- _WHAT THE TASK REQUIRES_
Using the listing below, retype exactly the lines starting at the one with "(** The autonomous-decision history. *)" and ending at the one with "Definition UpdateDecisionOutcome (id", and include both.

- _MATERIALS PROVIDED_

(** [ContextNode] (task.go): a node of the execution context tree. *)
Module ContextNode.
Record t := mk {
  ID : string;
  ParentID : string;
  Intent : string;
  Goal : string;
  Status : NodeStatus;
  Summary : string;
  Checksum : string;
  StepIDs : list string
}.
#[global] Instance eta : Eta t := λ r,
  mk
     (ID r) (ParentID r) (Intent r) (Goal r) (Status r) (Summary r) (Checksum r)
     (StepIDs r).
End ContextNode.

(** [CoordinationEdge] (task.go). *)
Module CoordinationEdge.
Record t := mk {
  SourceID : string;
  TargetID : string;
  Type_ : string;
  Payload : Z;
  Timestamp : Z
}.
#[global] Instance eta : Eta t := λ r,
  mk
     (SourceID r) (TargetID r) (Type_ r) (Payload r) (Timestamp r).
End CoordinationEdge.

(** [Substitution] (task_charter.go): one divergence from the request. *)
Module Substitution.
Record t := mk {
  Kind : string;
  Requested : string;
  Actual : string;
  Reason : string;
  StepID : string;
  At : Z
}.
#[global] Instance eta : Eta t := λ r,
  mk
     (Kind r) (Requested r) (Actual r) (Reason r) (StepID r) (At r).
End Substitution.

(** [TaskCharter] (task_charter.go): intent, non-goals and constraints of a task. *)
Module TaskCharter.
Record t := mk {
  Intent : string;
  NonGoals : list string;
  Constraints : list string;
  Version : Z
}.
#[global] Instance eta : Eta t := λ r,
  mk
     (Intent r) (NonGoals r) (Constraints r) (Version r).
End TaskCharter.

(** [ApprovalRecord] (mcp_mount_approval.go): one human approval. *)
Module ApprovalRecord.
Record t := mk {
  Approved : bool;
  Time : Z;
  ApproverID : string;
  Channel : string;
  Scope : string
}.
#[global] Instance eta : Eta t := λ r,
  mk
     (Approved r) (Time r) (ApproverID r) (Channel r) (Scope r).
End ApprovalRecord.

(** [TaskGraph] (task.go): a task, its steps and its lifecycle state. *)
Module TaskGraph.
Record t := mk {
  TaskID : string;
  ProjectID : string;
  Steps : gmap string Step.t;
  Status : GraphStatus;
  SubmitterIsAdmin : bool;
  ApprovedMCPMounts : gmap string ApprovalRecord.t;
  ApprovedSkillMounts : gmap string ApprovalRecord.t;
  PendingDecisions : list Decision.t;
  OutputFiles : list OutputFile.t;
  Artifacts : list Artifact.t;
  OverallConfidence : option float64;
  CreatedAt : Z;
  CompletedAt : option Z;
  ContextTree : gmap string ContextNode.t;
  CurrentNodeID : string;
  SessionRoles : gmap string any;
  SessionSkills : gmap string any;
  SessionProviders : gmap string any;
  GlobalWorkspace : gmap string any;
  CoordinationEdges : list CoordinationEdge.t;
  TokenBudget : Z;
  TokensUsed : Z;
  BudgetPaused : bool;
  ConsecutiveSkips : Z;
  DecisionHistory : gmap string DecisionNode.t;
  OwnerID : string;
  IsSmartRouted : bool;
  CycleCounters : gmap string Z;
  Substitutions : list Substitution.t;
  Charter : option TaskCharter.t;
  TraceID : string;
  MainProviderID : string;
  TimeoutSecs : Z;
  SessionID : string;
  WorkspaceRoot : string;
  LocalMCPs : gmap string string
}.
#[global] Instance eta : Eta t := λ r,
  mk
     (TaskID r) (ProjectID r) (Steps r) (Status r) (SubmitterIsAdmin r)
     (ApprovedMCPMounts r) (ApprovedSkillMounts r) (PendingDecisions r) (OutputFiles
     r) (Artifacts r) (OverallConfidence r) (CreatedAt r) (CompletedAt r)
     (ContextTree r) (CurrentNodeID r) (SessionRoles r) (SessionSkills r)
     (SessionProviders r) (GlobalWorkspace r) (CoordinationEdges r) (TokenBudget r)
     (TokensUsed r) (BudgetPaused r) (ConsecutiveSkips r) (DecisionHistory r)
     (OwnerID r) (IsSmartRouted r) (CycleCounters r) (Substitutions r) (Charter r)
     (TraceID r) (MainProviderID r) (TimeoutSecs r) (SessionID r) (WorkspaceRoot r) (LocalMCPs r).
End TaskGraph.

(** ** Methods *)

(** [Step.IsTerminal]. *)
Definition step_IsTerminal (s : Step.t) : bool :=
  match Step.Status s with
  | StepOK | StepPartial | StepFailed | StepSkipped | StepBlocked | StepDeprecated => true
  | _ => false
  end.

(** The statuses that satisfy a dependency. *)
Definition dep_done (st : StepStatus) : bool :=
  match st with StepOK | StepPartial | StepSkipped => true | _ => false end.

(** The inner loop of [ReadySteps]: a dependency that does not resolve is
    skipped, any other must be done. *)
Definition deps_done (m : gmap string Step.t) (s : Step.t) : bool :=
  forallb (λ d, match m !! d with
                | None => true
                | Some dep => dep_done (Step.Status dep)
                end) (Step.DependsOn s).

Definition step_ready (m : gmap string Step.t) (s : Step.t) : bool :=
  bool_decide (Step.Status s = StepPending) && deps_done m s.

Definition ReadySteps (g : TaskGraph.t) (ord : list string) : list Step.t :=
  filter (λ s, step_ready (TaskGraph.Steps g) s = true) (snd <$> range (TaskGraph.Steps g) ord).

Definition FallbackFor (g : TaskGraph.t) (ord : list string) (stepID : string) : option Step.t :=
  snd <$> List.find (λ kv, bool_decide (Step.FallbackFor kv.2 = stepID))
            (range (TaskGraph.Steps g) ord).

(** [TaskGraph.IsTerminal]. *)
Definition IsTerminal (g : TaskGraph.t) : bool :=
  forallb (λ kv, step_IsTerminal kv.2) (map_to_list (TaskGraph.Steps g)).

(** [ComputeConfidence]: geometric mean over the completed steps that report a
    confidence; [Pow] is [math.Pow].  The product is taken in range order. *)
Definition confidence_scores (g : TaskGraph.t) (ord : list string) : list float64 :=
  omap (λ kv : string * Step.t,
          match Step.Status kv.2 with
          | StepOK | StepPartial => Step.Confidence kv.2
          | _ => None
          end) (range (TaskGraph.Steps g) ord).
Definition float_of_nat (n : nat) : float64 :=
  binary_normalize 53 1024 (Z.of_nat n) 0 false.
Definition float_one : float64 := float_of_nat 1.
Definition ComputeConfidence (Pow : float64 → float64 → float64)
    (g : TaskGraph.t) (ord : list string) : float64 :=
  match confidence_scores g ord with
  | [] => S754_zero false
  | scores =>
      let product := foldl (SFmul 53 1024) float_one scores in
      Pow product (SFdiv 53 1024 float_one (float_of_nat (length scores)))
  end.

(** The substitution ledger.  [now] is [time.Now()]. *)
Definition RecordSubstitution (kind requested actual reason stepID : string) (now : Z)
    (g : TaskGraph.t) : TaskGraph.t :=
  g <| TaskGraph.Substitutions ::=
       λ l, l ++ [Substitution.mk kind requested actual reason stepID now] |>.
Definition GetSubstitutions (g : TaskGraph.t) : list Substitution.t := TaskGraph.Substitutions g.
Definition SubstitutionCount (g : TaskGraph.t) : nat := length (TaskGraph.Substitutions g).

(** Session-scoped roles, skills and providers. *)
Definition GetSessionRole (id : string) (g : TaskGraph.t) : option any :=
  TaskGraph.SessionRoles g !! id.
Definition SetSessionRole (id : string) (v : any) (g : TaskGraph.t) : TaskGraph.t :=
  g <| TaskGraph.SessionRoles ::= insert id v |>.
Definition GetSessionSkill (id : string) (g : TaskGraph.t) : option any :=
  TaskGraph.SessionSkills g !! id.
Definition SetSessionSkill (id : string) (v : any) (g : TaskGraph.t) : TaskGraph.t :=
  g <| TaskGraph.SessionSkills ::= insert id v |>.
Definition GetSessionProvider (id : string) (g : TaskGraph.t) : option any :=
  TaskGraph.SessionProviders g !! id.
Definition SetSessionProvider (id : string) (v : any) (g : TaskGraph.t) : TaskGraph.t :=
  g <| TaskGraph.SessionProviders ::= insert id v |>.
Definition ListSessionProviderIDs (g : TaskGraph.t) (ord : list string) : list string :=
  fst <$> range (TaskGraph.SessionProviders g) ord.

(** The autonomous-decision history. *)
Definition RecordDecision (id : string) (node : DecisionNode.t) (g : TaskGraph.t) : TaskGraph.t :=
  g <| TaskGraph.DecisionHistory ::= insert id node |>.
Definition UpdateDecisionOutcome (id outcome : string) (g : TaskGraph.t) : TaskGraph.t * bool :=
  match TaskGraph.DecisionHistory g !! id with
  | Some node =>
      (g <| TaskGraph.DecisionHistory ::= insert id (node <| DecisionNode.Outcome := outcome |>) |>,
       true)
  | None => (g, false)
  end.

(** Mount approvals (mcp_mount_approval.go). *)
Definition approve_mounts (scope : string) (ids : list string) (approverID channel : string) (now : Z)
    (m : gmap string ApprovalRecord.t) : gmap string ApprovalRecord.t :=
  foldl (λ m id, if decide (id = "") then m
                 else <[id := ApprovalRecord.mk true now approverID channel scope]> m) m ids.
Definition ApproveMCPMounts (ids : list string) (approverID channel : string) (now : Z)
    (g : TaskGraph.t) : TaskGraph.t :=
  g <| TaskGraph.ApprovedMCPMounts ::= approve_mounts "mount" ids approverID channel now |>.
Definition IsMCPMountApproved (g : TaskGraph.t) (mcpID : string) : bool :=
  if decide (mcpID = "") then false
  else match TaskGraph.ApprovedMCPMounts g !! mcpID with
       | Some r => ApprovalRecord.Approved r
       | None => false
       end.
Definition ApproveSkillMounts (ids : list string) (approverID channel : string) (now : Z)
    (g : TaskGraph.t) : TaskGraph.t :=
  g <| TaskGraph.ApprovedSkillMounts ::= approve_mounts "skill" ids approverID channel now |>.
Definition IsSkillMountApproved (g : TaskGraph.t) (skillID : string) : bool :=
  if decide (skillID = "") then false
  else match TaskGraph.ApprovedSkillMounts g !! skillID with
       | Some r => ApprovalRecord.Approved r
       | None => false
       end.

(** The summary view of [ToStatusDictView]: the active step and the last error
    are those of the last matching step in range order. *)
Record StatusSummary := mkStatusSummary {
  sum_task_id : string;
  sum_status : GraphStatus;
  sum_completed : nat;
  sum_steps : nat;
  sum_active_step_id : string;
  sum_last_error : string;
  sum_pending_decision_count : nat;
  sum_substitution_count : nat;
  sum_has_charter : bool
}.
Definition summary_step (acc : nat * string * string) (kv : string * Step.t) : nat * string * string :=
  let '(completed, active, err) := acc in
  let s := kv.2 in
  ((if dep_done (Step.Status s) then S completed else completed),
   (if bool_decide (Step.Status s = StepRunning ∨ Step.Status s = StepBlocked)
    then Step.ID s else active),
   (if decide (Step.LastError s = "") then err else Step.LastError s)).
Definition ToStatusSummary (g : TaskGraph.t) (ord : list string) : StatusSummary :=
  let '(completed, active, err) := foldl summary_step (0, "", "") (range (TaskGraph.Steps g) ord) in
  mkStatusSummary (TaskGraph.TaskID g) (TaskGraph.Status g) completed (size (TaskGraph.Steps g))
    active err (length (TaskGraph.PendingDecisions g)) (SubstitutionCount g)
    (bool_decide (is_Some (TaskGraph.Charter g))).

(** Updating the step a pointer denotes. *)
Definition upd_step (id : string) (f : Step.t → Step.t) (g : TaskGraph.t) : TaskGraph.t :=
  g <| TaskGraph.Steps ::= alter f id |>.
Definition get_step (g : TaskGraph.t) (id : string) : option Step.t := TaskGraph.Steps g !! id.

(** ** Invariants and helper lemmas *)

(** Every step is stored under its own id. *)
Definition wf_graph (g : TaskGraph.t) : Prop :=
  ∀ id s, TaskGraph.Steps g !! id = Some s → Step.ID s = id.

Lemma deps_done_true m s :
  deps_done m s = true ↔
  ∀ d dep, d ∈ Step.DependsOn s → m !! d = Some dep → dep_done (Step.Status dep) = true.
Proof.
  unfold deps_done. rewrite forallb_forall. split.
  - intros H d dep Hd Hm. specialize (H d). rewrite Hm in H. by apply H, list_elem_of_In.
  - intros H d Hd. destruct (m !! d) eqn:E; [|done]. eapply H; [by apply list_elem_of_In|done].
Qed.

- _WRITTEN RESPONSE_
(** The autonomous-decision history. *)
Definition RecordDecision (id : string) (node : DecisionNode.t) (g : TaskGraph.t) : TaskGraph.t :=
  g <| TaskGraph.DecisionHistory ::= insert id node |>.
Definition UpdateDecisionOutcome (id outcome : string) (g : TaskGraph.t) : TaskGraph.t * bool :=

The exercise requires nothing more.